Making $$$ Off The Credit Crisis

February 28, 2008 by Rich | 0 Comments
In Credit, Financing, Small Biz


Forbes:

When credit gets tight, the vampires come out.

Now feasting on small businesses is a cadre of “merchant cash advance” (MCA) shops. These lenders of last resort–which started popping up after the tech crash in 2001–give small businesses cash today in return for a percentage of their future credit card sales. Annualized cost of that precious capital: in the neighborhood of 70% to 90%.

Usurious as that sounds, the MCA business is booming. These lenders typically attract entrepreneurs with tattered credit ratings, but with money tight all over, the quality of MCA borrowers is on the rise.
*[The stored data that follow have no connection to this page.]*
(** C4: in every row written, the maker name is the display name of the
    maker trimmed, and the model name is the display name of the model
    trimmed and, when the trimmed name begins with a hyphen, without that
    hyphen and the white space after it; a trimmed name that does not
    begin with a hyphen is written as it is.  Trimming removes white
    space, and nothing else, from both ends, and the rest of a name after
    its hyphen loses the white space on its left. *)
Theorem extract_maker_model_codes_normalizes_names csv_name w data :
  files w !! json_path w = Some (JsonFile data) →
  names_present data →
  files w !! csv_name = None ∨ csv_name ∉ locked w →
  ∃ w' rows,
    extract_maker_model_codes csv_name w = (Ret tt, w')
    ∧ files w' !! csv_name = Some (CsvFile csv_header rows)
    ∧ Forall2 (λ row p,
        row !! "maker" = Some (PyStr.strip (mk_nm p.1))
        ∧ (∀ rest, PyStr.strip (md_nm p.2) = String "-" rest →
                   row !! "model" = Some (PyStr.lstrip rest))
        ∧ (PyStr.head (PyStr.strip (md_nm p.2)) ≠ Some "-"%char →
           row !! "model" = Some (PyStr.strip (md_nm p.2))))
      rows (maker_model_pairs data)
    ∧ (∀ nm, trimmed_of nm (PyStr.strip nm))
    ∧ (∀ rest, left_trimmed_of rest (PyStr.lstrip rest)).
Proof.
  intros Hj Hd Hw. destruct (extract_writes csv_name w data Hj Hd Hw) as (w' & Hrun & Hf).
  exists w', (expected_rows data).
  split_and!; [done..| |apply strip_trimmed|apply lstrip_left_trimmed].
  unfold expected_rows. apply Forall2_fmap_l, Forall_Forall2_diag, Forall_forall.
  intros [maker model] _. simpl.
  destruct (row_of_lookup maker model) as (Hmk & _ & Hmd & _).
  split_and!; [done| |].
  - intros rest Hs. rewrite Hmd. unfold normalized_model_name. cbv zeta.
    by rewrite Hs.
  - intros Hs. rewrite Hmd. unfold normalized_model_name. cbv zeta.
    by rewrite decide_False.
Qed.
“In the past three months, we’ve been working with customers that would have had other means in the past,” says Tim Irish, owner of Chula Vista, Calif.-based Global Swift Funding. “They’ve been coming to us because [traditional lending] sources have dried up.”

Here’s what all the fuss is about: Unlike a loan–which comes with a fixed coupon over a set period of time–MCA transactions involve a target repayment amount, collected over as long a time period as necessary until it’s paid off.

The deals are typically structured so that, based on a small business’ past performance, the MCA shop get its money back–plus a handsome return–in six to nine months. If sales ebb, the payoff could take longer than expected. If they spike, the MCA shop collects its money faster, allowing it to put that cash to work on another deal, juicing the already juicy returns on its capital.